Fragestellung: Welche Auswirkungen hatte die Abschaffung der Praxisgebühr auf die hausärztliche Koordination der Patienten in Bayern? Kam es zu einer Zunahme von unkoordinierten fachärztlichen Behandlungen und Mehrfachinanspruchnahmen?
Methoden: Es erfolgte eine retrospektive Analyse von Abrechnungsdaten der Kassenärztlichen Vereinigung Bayerns (KVB). In die Analysen mit aufgenommen wurden alle gesetzlich versicherten Patienten in Bayern im Zeitraum 2011 und 2012 (mit Praxisgebühr) sowie 2013 bis 2016 (ohne Praxisgebühr). Ein Patient galt als hausärztlich gesteuert, wenn alle steuerungsrelevanten Facharztkontakte mit hausärztlicher Überweisung abgerechnet wurden. Zudem erfolgte eine Untersuchung nach Patientenmerkmalen sowie sozioökonomischer Deprivation, basierend auf dem Bayerischen Index Multipler Deprivation (BIMD).
Ergebnisse: Nach Abschaffung der Praxisgebühr kam es zu einer deutlichen Abnahme der hausärztlich koordinierten Patientenanteile, mit 49,6% Anfang des Jahres 2011, 25,2% 2013 und 15,5% 2016. Höhere Steuerungsanteile zeigten sich bei älteren Patientengruppen sowie in Regionen mit höherer Deprivation.

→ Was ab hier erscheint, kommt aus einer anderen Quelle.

(** The code points of a string: an unpaired surrogate stands for itself. *)
Fixpoint code_points (s : list Z) : list Z :=
  match s with
  | [] => []
  | u :: s' =>
      match s' with
      | v :: s'' =>
          if Utf8.is_high u && Utf8.is_low v then Utf8.from_pair u v :: code_points s''
          else u :: code_points s'
      | [] => [u]
      end
  end.

(** Only Latin-1 can be sent: anything else becomes a question mark. *)
Definition latin1 (code : Z) : Z := if 255 <? code then 63 else code.

Definition clipboardPasteFrom (text : list Z) : M W unit :=
  l <- onLc get ;;
  o <- theOptions ;;
  if negb (can_send l o) then ret tt
  else
    c <- theClip ;;
    if cap (_clipboardServerCapabilitiesFormats c) extendedClipboardFormatText
       && cap (_clipboardServerCapabilitiesActions c) extendedClipboardActionNotify
    then
      onClip (modify (set_clipboardText (Some text))) ;;
      onSock (extendedClipboardNotify [extendedClipboardFormatText])
    else onSock (clientCutText (map latin1 (code_points text)) false).

(** The local state of a lock: unknown is null, but one caller leaves the
    argument out. *)
Inductive lock := LockNull | LockUndefined | Lock (on : bool).

(** [remote !== null && local !== null && remote !== local] *)
Definition sync_lock (remote : option bool) (local : lock) : bool :=
  match remote, local with
  | None, _ | _, LockNull => false
  | Some _, LockUndefined => true
  | Some a, Lock b => negb (eqb a b)
  end.

(** A key event of the keyboard, with the local state of the locks. *)
Definition _handleKeyEvent (keysym : Z) (code : string) (down : bool) (numlock capslock : lock) : M W unit :=
  (if String.eqb code "CapsLock" && down then onDesktop (modify (set_remoteCapsLock None)) else ret tt) ;;
  d <- theDesktop ;;
  (if sync_lock (_remoteCapsLock d) capslock && down then
     sendKey Keytables.Keytables.XK_Caps_Lock "CapsLock" true ;;
     sendKey Keytables.Keytables.XK_Caps_Lock "CapsLock" false ;;
     onDesktop (modify (set_remoteCapsLock None))
   else ret tt) ;;
  (if String.eqb code "NumLock" && down then onDesktop (modify (set_remoteNumLock None)) else ret tt) ;;
  d <- theDesktop ;;
  (if sync_lock (_remoteNumLock d) numlock && down then
     sendKey Keytables.Keytables.XK_Num_Lock "NumLock" true ;;
     sendKey Keytables.Keytables.XK_Num_Lock "NumLock" false ;;
     onDesktop (modify (set_remoteNumLock None))
   else ret tt) ;;
  sendKey keysym code down.
End Session.
End Session.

Ein leichter Anstieg von Mehrfachinanspruchnahmen zeigte sich bei Orthopäden (von 4,0 auf 5,0%), Hautärzten (1,5 auf 2,0%) und Augenärzten (3,5 auf 4,0%).
Diskussion: Nach Abschaffung der Praxisgebühr fand nur noch ein geringer Teil der Facharztbesuche auf Basis einer hausärztlichen Überweisung statt, insbesondere bei jüngeren Patienten und in Regionen mit geringer Deprivation.
Take Home Message für die Praxis: Es ist zu hinterfragen, ob das derzeitige System mit Überweisungsscheinen noch dazu geeignet ist, eine funktionierende hausärztliche Koordination der Versorgung im deutschen Gesundheitswesen aufrecht zu erhalten.